#### Data extract

(** A report takes one off the counter or ends the phase. *)
Lemma report_counts g s Q run dn B k dn' : phase_inv g s Q run dn B -> dn ≡ₚ k :: dn' ->
  (1 <= pending s)%Z /\ exists g' s', onNodeFinished k g s = Ret (g', s') /\
    if bool_decide (pending s = 1%Z) then phase s' <> phase s
    else phase s' = phase s /\ pending s' = (pending s - 1)%Z.
Proof.
  intros Hinv Hc. destruct (onNodeFinished_spec _ _ _ _ _ _ _ _ Hinv Hc) as (g' & s' & -> & _ & _ & Hf).
  assert (Hp : pending s = Z.of_nat (S (length (Q ++ run ++ dn' ++ B)))).
  { rewrite (pi_pending _ _ _ _ _ _ Hinv), !length_app. rewrite Hc. simpl. lia. }
  split; [lia|]. exists g', s'. split; [done|].
  destruct Hf as [Q' B' Hph Hi' Hperm _|E Hph Hne _|E Hph Hd].
  - assert (Hlen : length (Q' ++ run ++ dn' ++ B') = length (Q ++ run ++ dn' ++ B)).
    { apply Permutation_length in Hperm. rewrite !length_app in *. lia. }
    assert (length (Q' ++ run ++ dn' ++ B') <> 0).
    { intros E%length_zero_iff_nil. by apply (pi_some _ _ _ _ _ _ Hi'). }
    rewrite bool_decide_eq_false_2 by lia. split; [done|].
    rewrite (pi_pending _ _ _ _ _ _ Hi'). lia.
  - rewrite E in Hp. rewrite bool_decide_eq_true_2 by done. congruence.
  - rewrite E in Hp. rewrite bool_decide_eq_true_2, (di_phase _ _ Hd) by done. congruence.
Qed.

(** ** Deadlocks *)

(** The dependencies can be numbered so that every edge goes down. *)
Definition acyclic g : Prop := exists rank : Key -> nat, forall a b, dep g a b -> rank b < rank a.

(** An executable check that a numbering goes down along every edge. *)
Definition rank_check (rank : Key -> nat) g : bool :=
  forallb (fun an => forallb (fun b => rank b <? rank an.1) (depends_on an.2)) (map_to_list (nodes g)).

Lemma rank_check_sound rank g : rank_check rank g = true -> acyclic g.
Proof.
  intros Hall. exists rank. intros a b. unfold dep, deps.
  destruct (nodes g !! a) as [n|] eqn:Ha; [|by intros ?%elem_of_nil]. simpl. intros Hb%list_elem_of_In.
  unfold rank_check in Hall. rewrite forallb_forall in Hall.
  apply elem_of_map_to_list, list_elem_of_In, Hall in Ha. rewrite forallb_forall in Ha.
  by apply Ha, Nat.ltb_lt in Hb.
Qed.

Lemma no_descent (B : list Key) (f : Key -> nat) :
  (forall k, k ∈ B -> exists j, j ∈ B /\ f j < f k) -> B = [].
Proof.
  intros Hdesc. assert (Hno : forall n k, k ∈ B -> f k < n -> False).
  { induction n as [|n IH]; intros k Hk Hn; [lia|].
    destruct (Hdesc k Hk) as (j & Hj & Hlt). apply (IH j); [done|lia]. }
  apply elem_of_nil_inv. intros k Hk. apply (Hno (S (f k)) k Hk). lia.
Qed.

########

Take the entries above and return only the lines from the one with "Definition acyclic g" to the one with "Lemma no_descent (B", both included, unchanged.

• Exercise solution:
Definition acyclic g : Prop := exists rank : Key -> nat, forall a b, dep g a b -> rank b < rank a.

(** An executable check that a numbering goes down along every edge. *)
Definition rank_check (rank : Key -> nat) g : bool :=
  forallb (fun an => forallb (fun b => rank b <? rank an.1) (depends_on an.2)) (map_to_list (nodes g)).

Lemma rank_check_sound rank g : rank_check rank g = true -> acyclic g.
Proof.
  intros Hall. exists rank. intros a b. unfold dep, deps.
  destruct (nodes g !! a) as [n|] eqn:Ha; [|by intros ?%elem_of_nil]. simpl. intros Hb%list_elem_of_In.
  unfold rank_check in Hall. rewrite forallb_forall in Hall.
  apply elem_of_map_to_list, list_elem_of_In, Hall in Ha. rewrite forallb_forall in Ha.
  by apply Ha, Nat.ltb_lt in Hb.
Qed.

Lemma no_descent (B : list Key) (f : Key -> nat) :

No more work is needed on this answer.